**Problem:** Please go through the records below and return every line holding the word "that".

•••••

Definition ReceiveProbeResponse (ring : RingNoC) (self : nat)
    (rsp : ProbeResponse) (now : VTimeInSec) : result RingNoC :=
  match TLBs ring !! self with
  | None => Panic nil_dereference
  | Some t =>
      let hit := match PRsp_Page rsp with
                 | Some pg => if Page_Valid pg then Some pg else None
                 | None => None
                 end in
      match hit with
      | Some pg =>
          setID ← vAddrToSetID (base t) (PRsp_VirtualAddr rsp);
          '(slot, set) ← index (Sets (base t)) setID;
          let '(wayID, ok, set) := Set_Evict set in
          if negb ok then Panic "failed to evict"
          else
            let set := Set_Visit (Set_Update set wayID pg) wayID in
            let b := with_Sets (base t) (<[slot := set]> (Sets (base t))) in
            let '(b, idgen') :=
              match MSHR_GetEntry (mshr b) (Page_PID pg)
                      (PRsp_VirtualAddr rsp) with
              | Some mshrEntry =>
                  let '(port', idgen') :=
                    respondLoop now pg (Requests mshrEntry) (topPort b)
                      (idGenerator ring) in
                  (with_mshr (with_topPort b port')
                     (MSHR_Remove (mshr b) (Page_PID pg)
                        (PRsp_VirtualAddr rsp)),
                   idgen')
              | None => (b, idGenerator ring)
              end in
            Ok (with_idGenerator
                  (with_TLBs ring (<[self := with_base t b]> (TLBs ring)))
                  idgen')
      | None => NotifyMiss ring self (PRsp_VirtualAddr rsp)
      end
  end.

(** ** [DeliverMessage] *)

Definition DeliverMessage (ring : RingNoC) (msg : Msg) (now : VTimeInSec)
    : result (RingNoC * bool) :=
  match msg with
  | MProbeRequest r =>
      let m := PReq_Meta r in
      let r := mkProbeRequest
                 (mkMeta (ID m) (Src m) (Dst m) (SendTime m) now
                    (TrafficClass m) (TrafficBytes m))
                 (PReq_PID r) (VirtualAddr r) (TTL r) (Direction r)
                 (SourceTLB r) (PReq_SEID r) in
      '(slot, _) ← index (TLBs ring) (SourceTLB r);
      ring' ← ReceiveProbeRequest ring slot r now;
      Ok (ring', true)
  | MProbeResponse rsp =>
      let m := PRsp_Meta rsp in
      let rsp := mkProbeResponse
                   (mkMeta (ID m) (Src m) (Dst m) (SendTime m) now
                      (TrafficClass m) (TrafficBytes m))
                   (PRsp_VirtualAddr rsp) (PRsp_Page rsp)
                   (PRsp_SourceTLB rsp) (PRsp_SEID rsp) in
      '(slot, _) ← index (TLBs ring) (PRsp_SourceTLB rsp);
      ring' ← ReceiveProbeResponse ring slot rsp now;
      Ok (ring', true)
  | _ => Ok (ring, false)
  end.

(** ** [Cycle] *)

Section Cycle.

(** [ring.conn.Cycle(now)]: the step of the ring connection, which belongs to
    the NoC transport and is a parameter here. *)
Variable connCycle : RingNoC -> VTimeInSec -> result RingNoC.

(** The loop of [Cycle] over the slots [idxs]: a TLB with a non-empty probe
    queue gives up the head of its queue, which is sent on. *)
Fixpoint drainProbes (idxs : list nat) (ring : RingNoC) (madeProgress : bool)
    : result (RingNoC * bool) :=
  match idxs with
  | [] => Ok (ring, madeProgress)
  | i :: rest =>
      match TLBs ring !! i with
      | None => Panic nil_dereference
      | Some t =>
          match ProbeQueue t with
          | [] => drainProbes rest ring madeProgress
          | r :: queue =>
              let ring :=
                with_TLBs ring
                  (<[i := with_ProbeQueue t queue]> (TLBs ring)) in
              ring ← SendProbeRequest ring i r;
              drainProbes rest ring true
          end
      end
  end.

Definition Cycle (ring : RingNoC) (now : VTimeInSec)
    : result (RingNoC * bool) :=
  '(ring, madeProgress) ←
    drainProbes (seq 0 (length (TLBs ring))) ring false;
  ring ← connCycle ring now;
  Ok (ring, madeProgress).

End Cycle.

End tlb.

(** * Concrete collaborators and sample states

    The pipeline is stated over any page table and any filter; the instances
    below are the ones the theorems are run on. *)

Module Sample.

(** Modelled from the spec: a page table keyed by (PID, VAddr), behaving as
    the table of the [vm] package does: [Find] gives the zero page and false
    for a page it does not hold, and [Update] replaces a page it holds and
    panics for one it does not. *)
#[global] Instance mapPageTable : gmmu.PageTableOps (gmap (Z * Z) Page) := {|
  gmmu.NewPageTable := fun _ => ∅;
  gmmu.PT_Find := fun pt pid vAddr =>
    match pt !! (pid, vAddr) with
    | Some p => (p, true)
    | None => (zeroPage, false)
    end;
  gmmu.PT_Update := fun pt p =>
    match pt !! (Page_PID p, Page_VAddr p) with
    | Some _ => Ok (<[(Page_PID p, Page_VAddr p) := p]> pt)
    | None => Panic "page does not exist"
    end
|}.

(** The page table holding just the page [p]. *)
Definition tableOf (p : Page) : gmap (Z * Z) Page :=
  <[(Page_PID p, Page_VAddr p) := p]> ∅.

Fixpoint key_eqb (a b : list Byte.byte) : bool :=
  match a, b with
  | [], [] => true
  | x :: a', y :: b' => Byte.eqb x y && key_eqb a' b'
  | _, _ => false
  end.

(** An exact filter that rejects inserts once [room] keys are stored. *)
Record boundedFilter : Type := mkFilter {
  members : list (list Byte.byte);
  room : nat
}.

#[global] Instance boundedFilterOps : gmmu.FilterOps boundedFilter := {|
  gmmu.NewFilter := fun capacity => mkFilter [] (Z.to_nat capacity);
  gmmu.Filter_Lookup := fun f k => existsb (key_eqb k) (members f);
  gmmu.Filter_Insert := fun f k =>
    if (length (members f) <? room f)%nat
    then (mkFilter (k :: members f) (room f), true)
    else (f, false);
  gmmu.Filter_Reset := fun f => mkFilter [] (room f)
|}.

Definition client : Endpoint := PortNamed "L1VTLB.BottomPort".

(** A client request for (PID 0, VAddr 0x1000) with message id 7. *)
Definition req7 : TranslationReq :=
  mkTranslationReq (mkMeta 7 client (PortNamed "GMMU.ToTop") 0 0 0 0)
    0 4096 1.

Definition localPage : Page := mkPage 0 4096 8192 1 true.
Definition remotePage : Page := mkPage 0 4096 8192 2 true.

(** A GMMU of device 1 built with the defaults, to be filled in below. *)
Definition gmmu0 : gmmu.Comp (gmap (Z * Z) Page) boundedFilter :=
  gmmu.Build "GMMU" 100
    (gmmu.mkBuilder 12 None 16 10 1 (PortNamed "Low") 64).

(** The same GMMU holding the local page in its page table and filter, with
    [req7] waiting on the top port. *)
Definition gmmuFast : gmmu.Comp (gmap (Z * Z) Page) boundedFilter :=
  gmmu.with_topPort
    (gmmu.with_cuckooFilter
       (gmmu.with_pageTable gmmu0 (tableOf localPage))
       (fst (gmmu.Filter_Insert (gmmu.cuckooFilter gmmu0)
               (gmmu.encodeVAddrPID 4096 0))))
    (mkPort "GMMU.ToTop" [MTranslationReq req7] [] 4096).

(** The freshly built GMMU after [req7] has arrived on its top port, and
    one tick later (the filter is empty, so a walk is started). *)
Definition gmmuArrived : gmmu.Comp (gmap (Z * Z) Page) boundedFilter :=
  gmmu.with_topPort gmmu0 (mkPort "GMMU.ToTop" [MTranslationReq req7] [] 4096).

Definition gmmuAfterTick : gmmu.Comp (gmap (Z * Z) Page) boundedFilter :=
  match gmmu.Tick 1 gmmuArrived with
  | Ok (g, _) => g
  | Panic _ => gmmuArrived
  end.



(** A builder given a negative budget, and the GMMU it builds. *)
Definition negativeBuilder : gmmu.Builder (gmap (Z * Z) Page) :=
  gmmu.WithMaxNumReqInFlight gmmu.MakeBuilder (-3).

Definition gmmuNegative : gmmu.Comp (gmap (Z * Z) Page) boundedFilter :=
  gmmu.Build "GMMU" 100 negativeBuilder.

(** A top sender with no free slot. *)
Definition fullSender : BufferedSender :=
  mkSender [MOther "*sim.GeneralRsp" (mkMeta 1 NoEndpoint client 0 0 0 0)] 1.

(** A GMMU whose only walking transaction, for [req7], has finished its
    latency; the page is local and the top sender is full. *)
Definition gmmuWalked : gmmu.Comp (gmap (Z * Z) Page) boundedFilter :=
  gmmu.with_topSender
    (gmmu.with_walkingTranslations
       (gmmu.with_pageTable gmmu0 (tableOf localPage))
       [gmmu.mkTransaction (Some req7) zeroPage 0])
    fullSender.

(** A GMMU that has escalated [req7] to the low module. *)
Definition gmmuRemote : gmmu.Comp (gmap (Z * Z) Page) boundedFilter :=
  gmmu.with_remoteMemReqs
    (gmmu.with_pageTable gmmu0 (tableOf remotePage))
    {[ 4096 := gmmu.mkTransaction (Some req7) zeroPage 0 ]}.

•••••

**Response to the exercise:**
(** An exact filter that rejects inserts once [room] keys are stored. *)
(** A GMMU that has escalated [req7] to the low module. *)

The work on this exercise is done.